Suppose we have two arrays A and B of size n each. There are n gifts and we want to give them to some children. The ith gift has A[i] candies and B[i] oranges. During one move, we can choose some gift and do one of the following operations −

Take out exactly one candy from this gift (if available);

Take out exactly one orange from this gift (if available);

Take out exactly one candy and exactly one orange from this gift (if available).

All gifts should be equal. This means that after some sequence of moves the following two conditions should be satisfied: A[0] = A[1] = ... = A[n-1] and B[0] = B[1] = ... = B[n-1]. We have to find the minimum number of moves required to equalize all the given gifts.

## Problem Category

The above-mentioned problem can be solved by applying Greedy problem-solving techniques.

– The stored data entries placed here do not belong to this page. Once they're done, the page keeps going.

(** The IO queue before sorting. *)
Definition io_tasks (task_states : gmap Z TaskState) (current_cpu : Z)
    : list Event.Task :=
  omap (λ '(taskId, state),
          if is_io_active state && negb (taskId =? current_cpu)
          then Some (task state) else None)
       (map_to_list task_states).

Definition front_id (tasks : list Event.Task) : Z :=
  match tasks with
  | [] => 0
  | first :: _ => taskId first
  end.

(** [policy] maps the table it finds to the table it leaves and the
    decision it returns. *)
Definition policy (task_states : gmap Z TaskState) (events : list Event.t)
    (current_cpu current_io : Z) : gmap Z TaskState * Action :=
  let task_states := foldl handle_event task_states events in
  let ready :=
    std_sort (compare_priority_urgency task_states)
             (ready_tasks task_states) in
  let cpu := front_id ready in
  let io :=
    if current_io =? 0
    then front_id (std_sort (compare_io task_states)
                            (io_tasks task_states current_cpu))
    else current_io in
  (task_states, mkAction cpu io).

(** Event constructors for scenarios. *)

Definition arrival (id d : Z) (p : Event.Priority) (t : Z) : Event.t :=
  mkEvent kTaskArrival t (mkTask id d p).
Definition finish (id t : Z) : Event.t :=
  mkEvent kTaskFinish t (mkTask id 0 kNormal).
Definition io_request (id t : Z) : Event.t :=
  mkEvent kIoRequest t (mkTask id 0 kNormal).
Definition io_end (id t : Z) : Event.t :=
  mkEvent kIoEnd t (mkTask id 0 kNormal).
Definition timer (t : Z) : Event.t :=
  mkEvent kTimer t (mkTask 0 0 kNormal).


(** ** Notions used by the statements *)

(** Every record is filed under the id of its own task.  [policy] creates
    records only by [task_states[event.task.taskId] = {event.task, ...}], so
    the tables it builds from the empty table all satisfy this. *)
Definition table_wf (task_states : gmap Z TaskState) : Prop :=
  ∀ id state, task_states !! id = Some state → taskId (task state) = id.

(** The CPU order of the specification, on records: [cpu_precedes r1 r2]
    when [r1] is strictly preferred to [r2]: high priority before normal;
    within equal priority, higher urgency level; within equal priority and
    urgency level, smaller slack time. *)
Definition cpu_precedes (r1 r2 : TaskState) : Prop :=
  (priority (task r1) = kHigh ∧ priority (task r2) = kNormal)
  ∨ (priority (task r1) = priority (task r2)
     ∧ urgency_level r2 < urgency_level r1)
  ∨ (priority (task r1) = priority (task r2)
     ∧ urgency_level r1 = urgency_level r2
     ∧ slack_time r1 < slack_time r2).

The greedy algorithm techniques are types of algorithms where the current best solution is chosen instead of going through all possible solutions. Greedy algorithm techniques are also used to solve optimization problems, like its bigger brother dynamic programming. In dynamic programming, it is necessary to go through all possible subproblems to find out the optimal solution, but there is a drawback of it; that it takes more time and space. So, in various scenarios greedy technique is used to find out an optimal solution to a problem. Though it does not gives an optimal solution in all cases, if designed carefully it can yield a solution faster than a dynamic programming problem. Greedy techniques provide a locally optimal solution to an optimization problem. Examples of this technique include Kruskal's and Prim's Minimal Spanning Tree (MST) algorithm, Huffman Tree coding, Dijkstra's Single Source Shortest Path problem, etc.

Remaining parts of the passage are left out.